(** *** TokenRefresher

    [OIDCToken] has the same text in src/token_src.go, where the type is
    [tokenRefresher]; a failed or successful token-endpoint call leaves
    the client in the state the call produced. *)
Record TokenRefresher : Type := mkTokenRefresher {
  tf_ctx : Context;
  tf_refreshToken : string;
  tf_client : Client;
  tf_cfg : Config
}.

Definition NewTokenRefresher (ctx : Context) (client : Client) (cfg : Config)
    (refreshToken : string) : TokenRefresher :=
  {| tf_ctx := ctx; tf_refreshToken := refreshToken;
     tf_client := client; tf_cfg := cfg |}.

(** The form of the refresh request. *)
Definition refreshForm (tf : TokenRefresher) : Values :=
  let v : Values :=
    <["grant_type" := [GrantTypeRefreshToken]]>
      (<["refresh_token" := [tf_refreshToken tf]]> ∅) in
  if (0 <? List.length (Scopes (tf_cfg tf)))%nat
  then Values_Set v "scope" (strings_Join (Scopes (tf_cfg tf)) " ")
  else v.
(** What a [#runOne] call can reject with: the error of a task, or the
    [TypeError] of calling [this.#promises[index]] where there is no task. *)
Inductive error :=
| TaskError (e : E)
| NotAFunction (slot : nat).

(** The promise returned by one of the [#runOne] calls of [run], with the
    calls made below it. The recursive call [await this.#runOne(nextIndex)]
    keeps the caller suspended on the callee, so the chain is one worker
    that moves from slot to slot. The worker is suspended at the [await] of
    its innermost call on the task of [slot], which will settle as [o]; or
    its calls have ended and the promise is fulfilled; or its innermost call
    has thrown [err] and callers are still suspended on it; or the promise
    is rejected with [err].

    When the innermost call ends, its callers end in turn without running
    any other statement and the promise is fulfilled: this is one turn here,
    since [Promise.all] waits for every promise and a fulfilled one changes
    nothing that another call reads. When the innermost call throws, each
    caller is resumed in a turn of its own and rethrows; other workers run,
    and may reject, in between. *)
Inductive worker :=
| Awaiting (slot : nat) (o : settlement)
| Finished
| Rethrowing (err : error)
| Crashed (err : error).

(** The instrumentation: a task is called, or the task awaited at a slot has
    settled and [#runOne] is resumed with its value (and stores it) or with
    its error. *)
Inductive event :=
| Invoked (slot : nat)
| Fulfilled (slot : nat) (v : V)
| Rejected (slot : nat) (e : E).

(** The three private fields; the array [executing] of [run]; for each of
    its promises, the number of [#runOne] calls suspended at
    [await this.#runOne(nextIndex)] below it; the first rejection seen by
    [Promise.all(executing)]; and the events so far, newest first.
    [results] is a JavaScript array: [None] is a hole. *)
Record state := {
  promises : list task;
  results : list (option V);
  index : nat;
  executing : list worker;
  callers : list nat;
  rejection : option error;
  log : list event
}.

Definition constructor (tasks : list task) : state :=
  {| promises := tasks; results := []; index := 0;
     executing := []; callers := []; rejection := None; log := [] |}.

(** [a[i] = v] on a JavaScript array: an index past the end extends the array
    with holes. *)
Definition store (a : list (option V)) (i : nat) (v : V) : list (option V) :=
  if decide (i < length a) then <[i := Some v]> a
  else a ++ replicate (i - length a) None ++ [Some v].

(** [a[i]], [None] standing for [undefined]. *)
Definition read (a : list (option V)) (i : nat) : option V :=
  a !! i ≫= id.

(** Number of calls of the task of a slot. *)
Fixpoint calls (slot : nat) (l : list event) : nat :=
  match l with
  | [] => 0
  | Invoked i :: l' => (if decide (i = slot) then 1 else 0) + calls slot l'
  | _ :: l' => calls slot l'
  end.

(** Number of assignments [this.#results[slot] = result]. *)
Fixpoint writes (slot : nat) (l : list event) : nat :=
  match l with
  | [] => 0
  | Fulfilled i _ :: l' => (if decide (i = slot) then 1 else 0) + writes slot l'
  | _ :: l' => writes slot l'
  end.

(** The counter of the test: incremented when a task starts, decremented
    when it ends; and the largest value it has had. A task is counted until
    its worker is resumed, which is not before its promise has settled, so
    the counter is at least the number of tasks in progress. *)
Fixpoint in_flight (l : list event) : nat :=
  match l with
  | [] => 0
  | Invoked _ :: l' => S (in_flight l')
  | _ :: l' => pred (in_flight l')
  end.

◇ ◇ ◇ ◇ ◇

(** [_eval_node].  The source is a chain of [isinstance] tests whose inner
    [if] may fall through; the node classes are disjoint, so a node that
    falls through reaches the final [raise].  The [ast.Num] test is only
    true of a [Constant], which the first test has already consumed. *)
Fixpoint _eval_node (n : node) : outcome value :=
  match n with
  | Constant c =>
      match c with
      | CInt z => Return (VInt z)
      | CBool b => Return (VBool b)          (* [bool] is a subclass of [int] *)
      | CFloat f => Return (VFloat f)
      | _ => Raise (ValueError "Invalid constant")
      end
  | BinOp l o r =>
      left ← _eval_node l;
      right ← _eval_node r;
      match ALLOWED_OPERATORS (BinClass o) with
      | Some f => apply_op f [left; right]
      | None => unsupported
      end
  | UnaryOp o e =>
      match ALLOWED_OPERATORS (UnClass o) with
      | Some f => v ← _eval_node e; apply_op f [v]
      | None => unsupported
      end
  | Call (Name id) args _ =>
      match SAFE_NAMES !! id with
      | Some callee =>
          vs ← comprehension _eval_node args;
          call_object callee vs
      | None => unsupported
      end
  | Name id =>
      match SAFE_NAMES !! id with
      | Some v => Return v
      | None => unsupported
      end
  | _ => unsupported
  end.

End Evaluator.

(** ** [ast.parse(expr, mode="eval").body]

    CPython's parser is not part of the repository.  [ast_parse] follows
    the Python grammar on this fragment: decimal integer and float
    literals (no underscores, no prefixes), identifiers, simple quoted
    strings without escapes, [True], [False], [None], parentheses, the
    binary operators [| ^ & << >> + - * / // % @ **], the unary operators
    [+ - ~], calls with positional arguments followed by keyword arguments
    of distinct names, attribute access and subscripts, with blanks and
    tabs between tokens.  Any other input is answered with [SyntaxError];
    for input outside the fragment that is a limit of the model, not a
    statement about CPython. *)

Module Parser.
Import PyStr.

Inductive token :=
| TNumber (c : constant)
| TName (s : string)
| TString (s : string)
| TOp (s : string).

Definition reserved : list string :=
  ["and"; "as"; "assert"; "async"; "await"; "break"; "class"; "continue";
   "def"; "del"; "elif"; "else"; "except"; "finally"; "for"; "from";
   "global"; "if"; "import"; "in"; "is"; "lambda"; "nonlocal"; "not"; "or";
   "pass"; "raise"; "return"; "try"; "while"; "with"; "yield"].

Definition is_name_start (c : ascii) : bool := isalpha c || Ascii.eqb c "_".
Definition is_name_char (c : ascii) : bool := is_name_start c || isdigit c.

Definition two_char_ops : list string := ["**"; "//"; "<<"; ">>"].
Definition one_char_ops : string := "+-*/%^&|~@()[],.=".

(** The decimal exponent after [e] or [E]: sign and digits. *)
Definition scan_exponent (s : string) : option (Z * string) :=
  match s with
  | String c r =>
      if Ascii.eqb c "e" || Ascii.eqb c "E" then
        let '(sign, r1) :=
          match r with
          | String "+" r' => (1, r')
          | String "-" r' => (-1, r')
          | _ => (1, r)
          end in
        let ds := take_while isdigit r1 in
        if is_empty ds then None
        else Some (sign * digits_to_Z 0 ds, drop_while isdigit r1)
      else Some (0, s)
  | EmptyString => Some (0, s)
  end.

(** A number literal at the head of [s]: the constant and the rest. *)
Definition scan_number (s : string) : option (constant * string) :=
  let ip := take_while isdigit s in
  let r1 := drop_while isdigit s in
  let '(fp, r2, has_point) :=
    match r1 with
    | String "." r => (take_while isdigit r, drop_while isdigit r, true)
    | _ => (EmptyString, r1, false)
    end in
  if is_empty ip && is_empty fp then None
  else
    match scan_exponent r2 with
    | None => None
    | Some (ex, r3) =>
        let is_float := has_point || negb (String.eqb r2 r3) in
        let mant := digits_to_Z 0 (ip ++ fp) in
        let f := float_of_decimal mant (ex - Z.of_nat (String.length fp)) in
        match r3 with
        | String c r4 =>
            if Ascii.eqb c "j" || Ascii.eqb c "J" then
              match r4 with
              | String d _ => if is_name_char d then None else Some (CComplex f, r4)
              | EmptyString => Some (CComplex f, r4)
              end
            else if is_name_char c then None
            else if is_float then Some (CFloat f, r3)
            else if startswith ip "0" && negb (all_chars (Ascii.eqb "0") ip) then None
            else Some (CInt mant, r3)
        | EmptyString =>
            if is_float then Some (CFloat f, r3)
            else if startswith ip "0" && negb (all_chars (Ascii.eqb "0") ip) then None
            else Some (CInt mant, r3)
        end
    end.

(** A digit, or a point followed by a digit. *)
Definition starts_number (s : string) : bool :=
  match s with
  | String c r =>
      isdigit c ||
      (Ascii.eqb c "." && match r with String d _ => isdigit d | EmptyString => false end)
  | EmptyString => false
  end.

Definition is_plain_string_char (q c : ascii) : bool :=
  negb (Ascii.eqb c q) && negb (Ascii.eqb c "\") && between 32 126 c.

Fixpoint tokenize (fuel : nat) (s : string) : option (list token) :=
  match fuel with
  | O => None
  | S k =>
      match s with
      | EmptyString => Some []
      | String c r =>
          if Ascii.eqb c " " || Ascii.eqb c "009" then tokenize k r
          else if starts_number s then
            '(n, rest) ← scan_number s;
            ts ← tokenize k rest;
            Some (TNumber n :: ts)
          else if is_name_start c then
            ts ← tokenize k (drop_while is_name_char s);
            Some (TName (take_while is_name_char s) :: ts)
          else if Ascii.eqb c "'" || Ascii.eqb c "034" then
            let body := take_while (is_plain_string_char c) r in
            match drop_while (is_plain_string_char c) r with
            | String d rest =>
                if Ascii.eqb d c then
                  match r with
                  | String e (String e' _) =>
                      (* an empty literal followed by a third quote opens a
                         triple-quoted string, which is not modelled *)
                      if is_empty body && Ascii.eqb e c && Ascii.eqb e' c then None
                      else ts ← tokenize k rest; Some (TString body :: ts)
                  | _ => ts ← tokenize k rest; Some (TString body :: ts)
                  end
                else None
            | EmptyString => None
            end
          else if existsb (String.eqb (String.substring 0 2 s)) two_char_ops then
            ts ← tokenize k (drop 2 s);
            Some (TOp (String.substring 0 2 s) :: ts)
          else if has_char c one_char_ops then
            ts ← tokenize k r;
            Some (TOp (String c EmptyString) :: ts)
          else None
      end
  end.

◇ ◇ ◇ ◇ ◇

◆ WHAT TO WORK ON ◆
The listing above holds a line with "(** *** TokenRefresher" and a line with "tf_client := client;". Print the stretch from the first through the second, exactly and alone.

◆ YOUR SOLUTION ◆
(** *** TokenRefresher

    [OIDCToken] has the same text in src/token_src.go, where the type is
    [tokenRefresher]; a failed or successful token-endpoint call leaves
    the client in the state the call produced. *)
Record TokenRefresher : Type := mkTokenRefresher {
  tf_ctx : Context;
  tf_refreshToken : string;
  tf_client : Client;
  tf_cfg : Config
}.

Definition NewTokenRefresher (ctx : Context) (client : Client) (cfg : Config)
    (refreshToken : string) : TokenRefresher :=
  {| tf_ctx := ctx; tf_refreshToken := refreshToken;
     tf_client := client; tf_cfg := cfg |}.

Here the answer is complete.